We should give Farage credit, therefore, for being more explicit than before in a new video on Tuesday that he is opposed to violence: “Thugs setting fire to hotels, migrant hotels, with people in them is just wrong. We do not support — I do not support street protest, violence or thuggery in any way, and that’s why for 30 years I’ve fought elections because I believe that democracy is the peaceful way to solve problems.”
And yet he cannot just leave it there. He has to go on with the narrative of grievance that helps sustain precisely what he condemns. He said that Starmer and Priti Patel are “wrong” to deny that the police are racially biased: “Most of us think that ethnic minority groups are policed entirely differently from white British people. That is what the country thinks, that is what the country feels, and there is evidence to back it up.”

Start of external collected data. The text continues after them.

Lemma empty_body_raises_witness :
  let g := mkGame (mkSnake [] (mkPoint (-1) 0) (mkPoint 0 1) 0)
                  (mkFood (mkPoint 2 2)) 0 false false in
  fst (advance_tick 0 g) = Raise IndexError
  /\ direction (snake (snd (advance_tick 0 g))) = mkPoint 0 1.
Proof.
  intros g.
  destruct (empty_body_raises 0 g eq_refl eq_refl eq_refl) as (_ & _ & _ & Ht).
  rewrite Ht. split; reflexivity.
Defined.
Lemma Inv_finishRace boatId time st : Inv st -> Inv (finishRace boatId time st).
Proof.
  intros HI.
  destruct (finishRace_cases boatId time st)
    as [[_ ->] | [(b & _ & _ & ->) | [(b & _ & _ & _ & ->)
                                     | (b & Hf & Hdup & Hc & ->)]]]; auto.
  - now apply Inv_markFinished.
  - (* a result is recorded *)
    destruct HI as (Hb & Hr & Hn & Hp).
    apply find_id_some in Hf as [Hin Hid].
    destruct (boatsWellFormed_ids st b Hb Hin) as [ix Hix].
    rewrite Hix in Hid. subst boatId.
    rewrite boatNumberOfId_boatIdOf in Hdup.
    set (rs := updatedResults b (boatIdOf ix) time st).
    assert (Hbase : Inv (setStage ix Finished (set_results rs st))).
    { unfold Inv, boatsWellFormed.
      replace (boats (setStage ix Finished (set_results rs st)))
        with (boats st) by (destruct ix; reflexivity).
      replace (results (setStage ix Finished (set_results rs st)))
        with rs by (destruct ix; reflexivity).
      replace (phase (setStage ix Finished (set_results rs st)))
        with (phase st) by (destruct ix; reflexivity).
      repeat split; auto.
      - intros r' Hr'. unfold rs, updatedResults in Hr'.
        apply assignPositions_In in Hr' as (r & p & Hr0 & ->).
        apply (Permutation_in _ (sortByFinishTime_perm _)) in Hr0.
        apply in_app_or in Hr0 as [Hold | [<- | []]].
        + destruct (Hr r Hold) as (jx & H1 & H3 & H4).
          exists jx. cbn. repeat split; auto.
        + exists ix. cbn. rewrite boatNumberOfId_boatIdOf.
          repeat split.
          * rewrite <- Hix. now apply in_map.
          * intros b' Hb'. now apply (boatsWellFormed_userId st).
      - unfold rs, updatedResults.
        rewrite assignPositions_boatNumber.
        apply (Permutation_NoDup
                 (Permutation_sym
                    (Permutation_map _ (sortByFinishTime_perm _)))).
        rewrite map_app. cbn. rewrite boatNumberOfId_boatIdOf.
        apply NoDup_app_remove_l with (l := []). cbn.
        apply (Permutation_NoDup (Permutation_cons_append _ _)).
        constructor; [|assumption].
        intros Hmem. apply in_map_iff in Hmem as (r & Hrn & Hrin).
        destruct (Hr r Hrin) as (jx & _ & _ & H4).
        apply (alreadyHasResult_false b _ st r Hdup Hrin); auto.
      - intros Hph. unfold rs. rewrite updatedResults_length.
        specialize (Hp Hph). lia. }
    cbv zeta. rewrite markFinished_boatIdOf. fold rs.
    destruct (Nat.leb_spec (List.length (boats st))
                (List.length (results st) + 1)); [|exact Hbase].
    destruct Hbase as (Hb' & Hr' & Hn' & Hp').
    unfold Inv, boatsWellFormed. cbn [set_phase boats results phase].
    repeat split; auto.
    intros _.
    replace (results (setStage ix Finished (set_results rs st)))
      with rs by (destruct ix; reflexivity).
    replace (boats (setStage ix Finished (set_results rs st)))
      with (boats st) by (destruct ix; reflexivity).
    unfold rs. rewrite updatedResults_length. lia.
Qed.
(** X3. [_retry_with_backoff] calls the function one to three times, sleeps
    2 then 4 seconds between calls, retries only after a retryable error,
    returns the value of the last call, re-raises a non-retryable error
    unchanged and raises [QuotaExhaustedError] only after three retryable
    failures. *)
Theorem retry_with_backoff_shape {A} (call : nat -> A + string) :
  let '(r, sleeps, n) := retry_with_backoff call in
  (1 <= n <= MAX_RETRIES)%nat /\ sleeps = firstn (n - 1) [2; 4]
  /\ (forall j, (1 <= j < n)%nat -> exists msg, call j = inr msg /\ is_retryable msg = true)
  /\ match r with
     | inl v => call n = inl v
     | inr (OtherError msg) => call n = inr msg /\ is_retryable msg = false
     | inr (QuotaExhausted _) =>
         n = MAX_RETRIES /\ exists msg, call n = inr msg /\ is_retryable msg = true
     end.
Proof.
  unfold retry_with_backoff, MAX_RETRIES. cbn [retry_go].
  destruct (call 1%nat) as [v1|m1] eqn:E1.
  { cbn. repeat split; try lia; auto; intros j Hj; lia. }
  destruct (is_retryable m1) eqn:R1; cbn -[Qmin Qmult].
  2:{ repeat split; try lia; auto; intros j Hj; lia. }
  destruct (call 2%nat) as [v2|m2] eqn:E2.
  { cbn. repeat split; try lia; auto.
    intros j Hj. assert (j = 1%nat) by lia. subst. eauto. }
  destruct (is_retryable m2) eqn:R2; cbn -[Qmin Qmult].
  2:{ repeat split; try lia; auto. intros j Hj. assert (j = 1%nat) by lia. subst. eauto. }
  destruct (call 3%nat) as [v3|m3] eqn:E3.
  { cbn. repeat split; try lia; auto.
    intros j Hj. assert (j = 1%nat \/ j = 2%nat) as [-> | ->] by lia; eauto. }
  destruct (is_retryable m3) eqn:R3; cbn; repeat split; try lia; eauto;
    intros j Hj; assert (j = 1%nat \/ j = 2%nat) as [-> | ->] by lia; eauto.
Qed.


(** X4. Any error text that contains [rate] in any letter case (such as
    a message saying the model failed to [generate] a plan) counts as
    retryable, and three retryable errors in a row always end in
    [QuotaExhaustedError] after three calls and sleeps of 2 and 4 seconds. *)
Theorem retry_exhausts_on_persistent_errors {A} (call : nat -> A + string) :
  (forall msg, contains "rate" (lower msg) = true -> is_retryable msg = true)
  /\ ((forall j, exists msg, call j = inr msg /\ is_retryable msg = true) ->
      exists msg, retry_with_backoff call = (inr (QuotaExhausted msg), [2; 4], 3%nat)).
Proof.
  split.
  - intros msg Hr. unfold is_retryable, is_quota_error. cbn [existsb].
    rewrite Hr. destruct (contains "429" (lower msg)); reflexivity.
  - intros H.
    destruct (H 1%nat) as [m1 [E1 R1]], (H 2%nat) as [m2 [E2 R2]], (H 3%nat) as [m3 [E3 R3]].
    unfold retry_with_backoff, MAX_RETRIES. cbn [retry_go].
    rewrite E1, R1. cbn -[Qmin Qmult]. rewrite E2, R2. cbn -[Qmin Qmult].
    rewrite E3, R3. cbn. eexists. reflexivity.
Qed.

Lemma retry_exhausts_on_persistent_errors_witness :
  (forall j, exists msg, generate_failure j = inr msg /\ is_retryable msg = true)
  /\ exists msg, retry_with_backoff generate_failure = (inr (QuotaExhausted msg), [2; 4], 3%nat).
Proof.
  assert (H : forall j, exists msg, generate_failure j = inr msg /\ is_retryable msg = true).
  { intros j. eexists. split; [reflexivity|].
    apply (proj1 (retry_exhausts_on_persistent_errors generate_failure)).
    vm_compute. reflexivity. }
  split; [exact H | exact (proj2 (retry_exhausts_on_persistent_errors generate_failure) H)].
Defined.

(** X5. After [_check_rate_limit] with a positive limit, the request counter
    is below the limit, and a sleep, when there is one, lasts more than 1
    and at most 61 seconds and resets the counter. *)
Theorem check_rate_limit_bounds (max_rpm : Z) (now after : Q) (st : RateState) :
  (0 < max_rpm)%Z -> minute_start st <= now ->
  let '(st', slept) := check_rate_limit max_rpm now after st in
  (requests_this_minute st' < max_rpm)%Z
  /\ match slept with
     | Some t => 1 < t <= 61 /\ st' = mkRateState 0 after
     | None => True
     end.
Proof.
  intros Hmax Hnow. destruct st as [req ms]; cbn in Hnow |- *.
  unfold check_rate_limit; cbn.
  destruct (Qle_bool 60 (now - ms)) eqn:E; cbn.
  - destruct (Z.leb_spec max_rpm 0); [lia|]. cbn. split; [lia | exact I].
  - destruct (Z.leb_spec max_rpm req); cbn.
    + assert (Hlt : ~ 60 <= now - ms) by (intro C; apply Qle_bool_iff in C; congruence).
      apply Qnot_le_lt in Hlt.
      split; [exact Hmax|]. split; [|reflexivity]. split; lra.
    + split; [lia | exact I].
Qed.

Lemma check_rate_limit_bounds_witness :
  (0 < 15)%Z /\ 0 <= 30 /\
  (let '(st', slept) := check_rate_limit 15 30 55 (mkRateState 15 0) in
   (requests_this_minute st' < 15)%Z
   /\ match slept with
      | Some t => 1 < t <= 61 /\ st' = mkRateState 0 55
      | None => True
      end).
Proof.
  split; [lia|]. split; [vm_compute; discriminate|].
  apply (check_rate_limit_bounds 15 30 55 (mkRateState 15 0)); [lia | vm_compute; discriminate].
Defined.

(** Field normalisation *)

Lemma dset_same (k v : string) (d : Dict) : dget k d = Some v -> dset k v d = d.
Proof.
  induction d as [|[k' v'] d IH]; cbn; [discriminate|].
  destruct (String.eqb k k') eqn:E.
  - intros H. injection H as ->. reflexivity.
  - intros H. rewrite (IH H). reflexivity.
Qed.
Lemma shape_completed (d : dict) :
  shape 8 0 9 d ->
  exists fam fw ex llm vec src cpx sty rt au pv pf sc cl eh,
    d = completed_record fam fw ex llm vec src cpx sty rt au pv pf sc cl eh.
Proof.
  intros (a1&a2&a3&a4&a5&a6&a7&a8&x&E&S1&S2&S3&S4&S5&S6&S7&S8&Sx).
  destruct S1 as (_&[fam ->]&_); [lia|]. destruct S2 as (_&[fw ->]&_); [lia|].
  destruct S3 as (_&(llm&vec&->)&_); [lia|].
  destruct S4 as (_&(src&cpx&->)&_); [lia|].
  destruct S5 as (_&(sty&rt&->)&_); [lia|].
  destruct S6 as (_&(au&pv&->)&_); [lia|].
  destruct S7 as (_&(pf&sc&->)&_); [lia|].
  destruct S8 as (_&(cl&eh&->)&_); [lia|].
  destruct Sx as ([->|[ex ->]]&Hne&_); [exfalso; apply Hne; [lia|reflexivity]|].
  exists fam, fw, ex, llm, vec, src, cpx, sty, rt, au, pv, pf, sc, cl, eh.
  exact E.
Qed.

(** C5, as stated, fails on "lists each recorded field": the plan prints
    the answers of steps 2 to 7 only.  In this complete run the operator
    gives a free-text HTTP client in step 8; it is recorded, and neither it
    nor the familiarity answer of step 1 nor the experience answer of step 2
    occurs in any line of the plan. *)
Lemma plan_omits_fields_counterexample :
  let inp := (repeat "1" 20 ++ ["5"; "carrier pigeon"; "1"])%list in
  let r := (lift display_welcome ;; run_loop 8 1 steps) (init inp None None) in
  exists st st',
    r = Normal Next st
    /\ dict_lookup "communication_method" (session_data st)
       = Some (VDict [ ("client", VStr "carrier pigeon");
                       ("error_handling", VStr "Basic - Simple try/catch blocks") ])
    /\ dict_lookup "current_step" (session_data st) = Some (VInt 9)
    /\ generate_implementation_plan st = Normal tt st'
    /\ mentions "carrier pigeon" (newly_printed st st') = false
    /\ mentions "Very familiar - I built it" (newly_printed st st') = false
    /\ mentions "Expert - I've built production applications"
                (newly_printed st st') = false
    /\ mentions "Not specified" (newly_printed st st') = false.
Proof.
  cbv zeta. eexists. eexists.
  split; [vm_compute; reflexivity|].
  split; [reflexivity|]. split; [reflexivity|].
  split; [vm_compute; reflexivity|].
  repeat split; vm_compute; reflexivity.
Qed.

(** C5, amended. When all eight steps have run and the operator went on
    after each of steps 1..7, the loop ends with a record in which every
    field holds an answer, [current_step] is 9 and nothing has been written
    to the file yet; on a console without pending interrupt the plan then
    prints, with their labels, the recorded framework, LLM and vector
    database, data source and complexity, API style and real-time choice,
    authentication and privacy level, platform and scale, each as recorded
    (no placeholder), followed by the next-steps lines.  The familiarity,
    experience and communication answers are recorded but not printed. *)
Theorem full_run_plan inp sig werr (stw st : state) :
  lift display_welcome (init inp sig werr) = Normal tt stw ->
  run_loop 8 1 steps stw = Normal Next st ->
  exists fam fw ex llm vec src cpx sty rt au pv pf sc cl eh,
    session_data st
    = completed_record fam fw ex llm vec src cpx sty rt au pv pf sc cl eh
    /\ disk st = None
    /\ (sigint (console_of st) = None ->
        generate_implementation_plan st
        = Normal tt
            (printed_state st
               (plan_lines fw llm vec src cpx sty rt au pv pf sc
                  ++ next_steps_lines fw)%list)).
Proof.
  intros Hw Hloop.
  pose proof (welcome_head _ _ _ (at_head_init inp sig werr) Hw) as Hh0.
  destruct (prefix_head 8 8 stw st (le_n 8) Hh0 Hloop) as [Hs Hd].
  destruct (shape_completed _ Hs)
    as (fam&fw&ex&llm&vec&src&cpx&sty&rt&au&pv&pf&sc&cl&eh&E).
  exists fam, fw, ex, llm, vec, src, cpx, sty, rt, au, pv, pf, sc, cl, eh.
  split; [exact E|]. split; [exact Hd|].
  intros Hq. now apply plan_quiet with (fam := fam) (ex := ex) (cl := cl) (eh := eh).
Qed.

Lemma full_run_plan_witness :
  exists fam fw ex llm vec src cpx sty rt au pv pf sc cl eh,
    session_data (final (run_loop 8 1 steps
                    (final (lift display_welcome (init all_first_choices None None)))))
    = completed_record fam fw ex llm vec src cpx sty rt au pv pf sc cl eh.
Proof.
  destruct (full_run_plan all_first_choices None None
              (final (lift display_welcome (init all_first_choices None None)))
              (final (run_loop 8 1 steps
                    (final (lift display_welcome (init all_first_choices None None)))))
              ltac:(vm_compute; reflexivity) ltac:(vm_compute; reflexivity))
    as (fam&fw&ex&llm&vec&src&cpx&sty&rt&au&pv&pf&sc&cl&eh&E&_).
  exists fam, fw, ex, llm, vec, src, cpx, sty, rt, au, pv, pf, sc, cl, eh.
  exact E.
Defined.

(* ================================================================== *)
(** * Further properties of the code *)

(** ** [ask_question]: the free-text mode and its answers *)

Lemma ask_round_free_text (allow_custom : bool) (c : console)
      (line : string) (rest : list string) :
  sigint c = None -> stdin c = line :: rest ->
  ask_round [] allow_custom c =
  let c1 := Console rest (stdout c ++ [Prompt answer_prompt]) None in
  if truthy (strip line) then Normal (Some (strip line)) c1
  else Normal None (wrote c1 [Print "❌ Please provide an answer."]).
Proof.
  intros Hq Hin. unfold ask_round, bind.
  rewrite (input_quiet answer_prompt line rest c Hq Hin).
  destruct (truthy (strip line)); [reflexivity|].
  now rewrite print_quiet.
Qed.

Lemma ask_loop_blanks (allow_custom : bool) (blanks : list string) :
  Forall (fun b => strip b = EmptyString) blanks ->
  forall (c : console) (more : list string),
    sigint c = None -> stdin c = (blanks ++ more)%list ->
    ask_loop [] allow_custom c
    = ask_loop [] allow_custom
               (Console more (stdout c ++ blank_rounds blanks) None).
Proof.
  induction 1 as [|b blanks Hb _ IH]; intros c more Hq Hin.
  - cbn in *. rewrite app_nil_r. destruct c as [i o s]; cbn in *. now subst.
  - rewrite ask_loop_unroll.
    rewrite (ask_round_free_text allow_custom c b (blanks ++ more) Hq Hin).
    cbv zeta. rewrite Hb. cbn [truthy].
    match goal with
    | |- ask_loop _ _ ?c1 = _ => rewrite (IH c1 more eq_refl eq_refl)
    end.
    unfold wrote; cbn [stdout stdin sigint blank_rounds flat_map].
    rewrite <- !app_assoc. reflexivity.
Qed.

(** X1. Without options, on a console without pending interrupt,
    [ask_question] answers every line that is empty once stripped with the
    complaint and a new prompt, and returns the first other line, stripped;
    it echoes nothing and reads no further.  The line returned is taken
    ASCII, where [strip] is Python's. *)
Theorem ask_question_free_text
        (question : string) (allow_custom : bool) (c : console)
        (blanks : list string) (line : string) (rest : list string) :
  sigint c = None ->
  stdin c = (blanks ++ line :: rest)%list ->
  Forall (fun b => strip b = EmptyString) blanks ->
  ascii_only line = true ->
  strip line <> EmptyString ->
  ask_question question [] allow_custom c
  = Normal (strip line)
      (Console rest
         (stdout c ++ [Print (nl ++ "📋 " ++ question)%string]
            ++ blank_rounds blanks ++ [Prompt answer_prompt])%list
         None).
Proof.
  intros Hq Hin Hb _ Hl. unfold ask_question, bind.
  rewrite ask_header_quiet by exact Hq. cbn [header_lines map].
  rewrite (ask_loop_blanks allow_custom blanks Hb _ (line :: rest)
             (wrote_quiet _ _) Hin).
  rewrite ask_loop_unroll.
  match goal with
  | |- context [ask_round _ _ ?c1] =>
      rewrite (ask_round_free_text allow_custom c1 line rest eq_refl eq_refl)
  end.
  cbv zeta. rewrite (truthy_true _ Hl).
  unfold wrote; cbn [stdout stdin sigint]. rewrite <- !app_assoc. reflexivity.
Qed.

Lemma ask_question_free_text_witness :
  ask_question "Name?" [] true (Console [EmptyString; "   "; " Ada "; "x"] [] None)
  = Normal "Ada"
      (Console ["x"]
         [ Print (nl ++ "📋 Name?")%string;
           Prompt answer_prompt; Print "❌ Please provide an answer.";
           Prompt answer_prompt; Print "❌ Please provide an answer.";
           Prompt answer_prompt ]
         None).
Proof.
  apply (ask_question_free_text "Name?" true
           (Console [EmptyString; "   "; " Ada "; "x"] [] None)
           [EmptyString; "   "] " Ada " ["x"] eq_refl eq_refl).
  - repeat constructor.
  - reflexivity.
  - vm_compute. discriminate.
Defined.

In fact, he is the one who is wrong. He is wrong about the facts: Black people were four times more likely to be stopped and searched by the police than white people last year. And he is wrong about the perception: by 52 per cent to 34 per cent the British public say the police have handled the recent riots “well”. Starmer and Patel, on the other hand, are right. Patel, who was home secretary at the time of the Black Lives Matter protests, pointed out: “There’s a clear difference between blocking streets or roads being closed [and] burning down libraries, hotels or food banks and attacking places of worship.”
Farage is a classic demagogue, dealing in emotive half-truths and conspiracy theories, stirring up grievances but failing to offer solutions. In the latest video, he asks: “Do we want to deal with the symptom or solve the problem?” But when he was asked to explain how his “one in, one out” policy to “end mass immigration” would work in a TV debate in the election campaign, he became incoherent. And on the specific problem of “undocumented young men crossing the English Channel”, he has no better ideas than either this government or the last one.
The crowning irony of Farage’s video is that he suggests that Starmer has a weak democratic mandate because the government was supported by only 34 per cent of those who voted, which is 20 per cent of the whole electorate. On that basis, only 8.5 per cent of the whole electorate voted for Reform. As I say, for a populist, he is remarkably unpopular.